Crawling password protected websites

Some websites are protected by an authentication scheme which requires a username/password combination to access the site. In order for Funnelback to successfully crawl password protected sites, it must be given a valid user name and password to use.

The authentication schemes that Funnelback currently supports are:

Giving Funnelback a username and password

Funnelback supports multiple HTTP Basic username/password pairs per web data source. If you have a single account to configure you can set the values using parameters in a data source configuration. To allow Funnelback access to the protected website:

For basic HTTP authentication:

  • Set the http_user parameter to a valid HTTP Basic username.

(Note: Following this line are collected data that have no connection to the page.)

Lemma branch_regions_sound m xs :
  (∀ i block, (i, block) ∈ xs → blocks ssa !! i = Some block) → all_sound m →
  ∃ m', fold_opt (branch_region succ arm ipdom (virtual_exit n)) m xs = Some m' ∧ all_sound m' ∧
    (∀ c, is_Some (m !! c) → is_Some (m' !! c)) ∧
    ∀ i block fall taken, (i, block) ∈ xs → cbranch_arms block = Some (fall, taken) →
      is_Some (m' !! i) ∨ arm fall = arm taken ∧ merges i (arm fall).
Proof.
  revert m. induction xs as [|[b block] xs IH]; intros m Hx S; cbn [fold_opt].
  { exists m. split_and!; try done. by intros ???? ?%elem_of_nil. }
  destruct (branch_region_sound m b block) as (m1 & -> & S1 & K1 & C1); [apply Hx; by left|done|].
  cbn. destruct (IH m1) as (m' & -> & S' & K' & C'); [intros; apply Hx; by right|done|].
  exists m'. split_and!; [done|done|by intros c ?%K1%K'|].
  intros i blk fall taken [[= -> ->]|Hi]%elem_of_cons A; [|by eapply C'].
  destruct (C1 _ _ A) as [?%K'|?]; [by left|by right].
Qed.
End classify.

(** ** The claims *)

Section claims.
Context {P : Type} `{PcodeView P}.
Implicit Types (ssa : SsaFunction P) (switches : list SwitchInfo).

Lemma fits_pair ssa succ pred resolve : fits ssa succ pred resolve → wf_pair succ pred.
Proof. intros F. destruct (fit_graph _ _ _ _ F). by constructor. Qed.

  • Set the http_passwd parameter to the HTTP Basic username’s password.

For NTLM/Windows Integrated authentication:

  • Set the crawler.ntlm.domain parameter to a valid NTLM domain.

  • Set the crawler.ntlm.username parameter to a valid username in the NTLM domain.

  • Set the crawler.ntlm.password parameter to the NTLM username’s password.

For FTP sites:

  • Set the ftp_user parameter to a valid FTP username.

  • Set the ftp_passwd parameter to the FTP Basic username’s password.

ftp will need to be added to the crawler.protocols in order to crawl an FTP site.

Specifying multiple HTTP Basic usernames and passwords

If you need to specify multiple HTTP Basic accounts for different web servers you can configure this using site profiles.